An antidiabetic drug, rosiglitazone is a member of the drug class of thiazolidinedione. Although restrictions on use due to the possibility of heart toxicity have been removed, it is still a drug that is concerned about side effects on the heart. We here examined, using Chinese hamster ovary cells, the action of rosiglitazone on Kv1.5 channels, which is a major determinant of the duration of cardiac action potential. Rosiglitazone rapidly and reversibly inhibited Kv1.5 currents in a concentration-dependent manner (IC = 18.9 μM) and accelerated the decay of Kv1.5 currents without modifying the activation kinetics. In addition, the deactivation of Kv1.5 current, assayed with tail current, was slowed by the drug. All of the results as well as the use-dependence of the rosiglitazone-mediated blockade indicate that rosiglitazone acts on Kv1.5 channels as an open channel blocker. This study suggests that the cardiac side effects of rosiglitazone might be mediated in part by suppression of Kv1.5 channels, and therefore, raises a concern of using the drug for diabetic therapeutics.

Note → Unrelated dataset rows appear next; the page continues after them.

#[export] Instance sessions_run_preorder : PreOrder sessions_run.
Proof.
  split.
  - intros w. split; [|lia|done|done|].
    + do 3 eexists. apply world_same.
    + intros sid s Hs. exists s. split; [done|apply session_runs_refl].
  - intros w1 w2 w3 [(h1 & c1 & p1 & E1) C1 P1 N1 H1] [(h2 & c2 & p2 & E2) C2 P2 N2 H2].
    split; [|lia|auto|auto|].
    + exists h2, c2, p2. by rewrite E2, E1.
    + intros sid s Hs. destruct (H1 _ _ Hs) as (s2 & Hs2 & R1), (H2 sid s2) as (s3 & Hs3 & R2); [done|].
      exists s3. split; [done|]. eapply session_runs_trans; [|exact R1|exact R2]. lia.
Qed.

Lemma run_moves w w' : sessions_run w w' -> heap_moves w w'.
Proof.
  intros [_ _ _ Hn Hh]. split; [|done]. intros sid s Hs. destruct (Hh _ _ Hs) as (s' & ? & []). eauto.
Qed.

(** A property of the session, if there is one. *)
Definition its (P : Session -> Prop) (sid : nat) (w : world) : Prop := forall s, heap w !! sid = Some s -> P s.

Lemma its_moves (P : Session -> Prop) sid w w' :
  (forall s s', session_le s s' -> P s -> P s') -> heap_moves w w' -> its P sid w -> its P sid w'.
Proof.
  intros HP [Hh Hn] Hp s' Hs'. destruct (heap w !! sid) as [s|] eqn:Hs; [|by rewrite Hn in Hs'].
  destruct (Hh _ _ Hs) as (s2 & Hs2 & Hle). rewrite Hs' in Hs2. injection Hs2 as <-. eauto.
Qed.

Lemma upd_session_runs sid f w :
  its (fun s => session_runs (clock w) (clock w) s (f s)) sid w -> sessions_run w (upd_session sid f w).
Proof.
  intros Hf. unfold upd_session. split; [|simpl; lia|done| |].
  - exists (alter f sid (heap w)), (clock w), (parentCancelled w). by destruct w.
  - intros i Hi. simpl. destruct (decide (i = sid)) as [->|]; [rewrite lookup_alter_eq, Hi|rewrite lookup_alter_ne]; done.
  - intros i s Hs. simpl. destruct (decide (i = sid)) as [->|].
    + exists (f s). rewrite lookup_alter_eq, Hs. split; [done|]. by apply Hf.
    + exists s. rewrite lookup_alter_ne by done. split; [done|apply session_runs_refl].
Qed.

Lemma its_upd (P : Session -> Prop) sid f w : its (fun s => P (f s)) sid w -> its P sid (upd_session sid f w).
Proof.
  intros Hp s. unfold upd_session. simpl. rewrite lookup_alter_eq. intros (s0 & Hs0 & ->)%fmap_Some. by apply Hp.
Qed.

(** [closeOnce] has run to its end. *)
Definition once_done (s : Session) : Prop := closeOnce s = OnceDone.

Lemma once_done_le s s' : session_le s s' -> once_done s -> once_done s'.
Proof.
  unfold once_done. intros Hle Ho. pose proof (sl_once _ _ Hle) as Hx. rewrite Ho in Hx.
  destruct (closeOnce s'); simpl in Hx; [lia|lia|done].
Qed.

(** An update of one field that runs a session on. *)
Ltac go_session_runs :=
  split; simpl; [split; simpl; auto; try lia; try congruence
                |intros []; split; simpl; auto; try congruence; naive_solver
                |lia|by left].

(** ** The operations of a session

    For both sides: [others] is what may happen between two accesses, [own] what the
    goroutine itself may do. *)
Section operations.
Context (others own : world -> world -> Prop) `{!PreOrder others} (waits : world -> Prop).
Hypothesis run_others : forall w w', sessions_run w w' -> others w w'.
Hypothesis others_move : forall w w', others w w' -> heap_moves w w'.
Hypothesis run_own : forall w w', sessions_run w w' -> own w w'.

Abbreviation amids := (amid event_of others own waits).

(** The state has only gone on since [w], without an event. *)
Abbreviation only w lg P := (fun _ w' lg' => lg' = lg /\ others w w' /\ P w').

Lemma amid_only {A} (p : proc A) (P : world -> Prop) (post : A -> world -> list event -> Prop) w lg :
  amids p (only w lg P) w lg ->
  (forall a w', others w w' -> P w' -> post a w' lg) -> amids p post w lg.
Proof. intros Hp Hpost. eapply (amid_mono event_of others own waits); [exact Hp|]. intros a w' lg' (-> & Ho & HP). auto. Qed.

Lemma others_its (P : Session -> Prop) sid w w' :
  (forall s s', session_le s s' -> P s -> P s') -> others w w' -> its P sid w -> its P sid w'.
Proof. intros HP Ho. by apply its_moves, others_move. Qed.

Lemma amid_upd (P Q : Session -> Prop) sid f w lg :
  (forall s s', session_le s s' -> P s -> P s') -> (forall s s', session_le s s' -> Q s -> Q s') ->
  (forall now s, P s -> session_runs now now s (f s) /\ Q (f s)) -> its P sid w ->
  amids (modify (upd_session sid f) : proc unit) (only w lg (its Q sid)) w lg.
Proof.
  intros HP HQ Hf Hw w1 Ho. assert (H1 : its P sid w1) by (by eapply others_its).
  assert (Hr : sessions_run w1 (upd_session sid f w1)).
  { apply upd_session_runs. intros s Hs. eapply Hf, H1, Hs. }
  split; [by apply run_own|]. intros w2 Ho2. split; [done|]. split.
  - etransitivity; [exact Ho|]. etransitivity; [by apply run_others|done].
  - eapply others_its; [exact HQ|exact Ho2|]. apply its_upd. intros s Hs. by apply (Hf 0), H1.
Qed.

Lemma amid_then {A B} (p : proc A) (q : proc B) (P1 P2 : world -> Prop) w lg :
  amids p (only w lg P1) w lg ->
  (forall w1, others w w1 -> P1 w1 -> amids q (only w1 lg P2) w1 lg) ->
  amids (p ;;; q) (only w lg P2) w lg.
Proof.
  intros Hp Hq. eapply (amid_call event_of others own waits); [exact Hp|]. intros a w1 lg1 (-> & Ho & H1).
  apply (amid_only _ P2); [by apply Hq|]. intros b w2 Ho2 H2. split; [done|]. split; [by etransitivity|done].
Qed.

(** Cancelling and closing the socket of a closed session. *)
Lemma amid_closeSocket sid w lg :
  its (fun s => closed s = true) sid w -> amids (closeSocket sid) (only w lg (its released sid)) w lg.
Proof.
  intros Hc. unfold closeSocket.
  apply (amid_then _ _ (its (fun s => closed s = true /\ ctxCancelled s = true) sid)).
  - apply (amid_upd (fun s => closed s = true)); [intros s s' []; auto|intros s s' [] []; auto| |done].
    intros now s Hs. split; [|done]. go_session_runs.
  - intros w1 _ H1. apply (amid_upd (fun s => closed s = true /\ ctxCancelled s = true));
      [intros s s' [] []; auto|apply released_le| |done].
    intros now s [Hs1 Hs2]. split; [|done]. go_session_runs.
Qed.

(** [closeOnce.Do(f)], where it may wait for the goroutine that runs [f]. *)
Lemma amid_closeOnce_Do sid f w lg :
  (forall w s, heap w !! sid = Some s -> closeOnce s = OnceRunning -> waits w) ->
  (forall w1 lg1, others w w1 -> amids f (only w1 lg1 (its released sid)) w1 lg1) ->
  amids (closeOnce_Do sid f) (only w lg (its once_done sid)) w lg.
Proof.
  intros Hwaits Hf w1 Ho. destruct (heap w1 !! sid) as [s|] eqn:Hs.
  2: { split; [by apply run_own|]. intros w2 Ho2. split; [done|]. split; [by etransitivity|].
    intros s Hs2. destruct (others_move _ _ Ho2) as [_ Hn]. by rewrite Hn in Hs2. }
  destruct (closeOnce s) eqn:Hc; cbn -[upd_session]; [|by eapply Hwaits|].
  - set (w2 := upd_session sid _ w1). assert (Hr : sessions_run w1 w2).
    { apply upd_session_runs. intros s0 Hs0. simplify_eq. split; simpl; [split; simpl; rewrite ?Hc; auto; lia| |lia|by left].
      intros [K1 K2 K3 K4]. split; simpl; auto; [done|]. intros Hd. specialize (K4 Hd). congruence. }
    split; [by apply run_own|]. assert (Ho2 : others w w2) by (etransitivity; [exact Ho|by apply run_others]).
    apply (amid_only _ (its once_done sid)).
    + apply (amid_then _ _ (its released sid)); [by apply Hf|]. intros w3 Ho3 H3.
      apply (amid_upd released); [apply released_le|apply once_done_le| |done].
      intros now x (C1 & C2 & C3). split; [|done]. go_session_runs. destruct (closeOnce x); simpl; lia.
    + intros _ w3 Ho3 H3. split; [done|]. split; [by etransitivity|done].
  - split; [by apply run_own|]. intros w2 Ho2. split; [done|]. split; [by etransitivity|].
    eapply others_its; [apply once_done_le|exact Ho2|]. intros s0 Hs0. by simplify_eq.
Qed.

抗糖尿病药物罗格列酮是噻唑烷二酮类药物的一员。尽管因心脏毒性可能性而对其使用的限制已被解除,但它仍是一种令人担忧对心脏有副作用的药物。我们在此使用中国仓鼠卵巢细胞研究了罗格列酮对Kv1.5通道的作用,Kv1.5通道是心脏动作电位持续时间的主要决定因素。罗格列酮以浓度依赖性方式迅速且可逆地抑制Kv1.5电流(IC = 18.9 μM),并加速Kv1.5电流的衰减,而不改变激活动力学。此外,用尾电流测定的Kv1.5电流的失活被该药物减慢。所有这些结果以及罗格列酮介导的阻断的使用依赖性表明,罗格列酮作为一种开放通道阻滞剂作用于Kv1.5通道。这项研究表明,罗格列酮的心脏副作用可能部分是由Kv1.5通道的抑制介导的,因此,引发了对将该药物用于糖尿病治疗的担忧。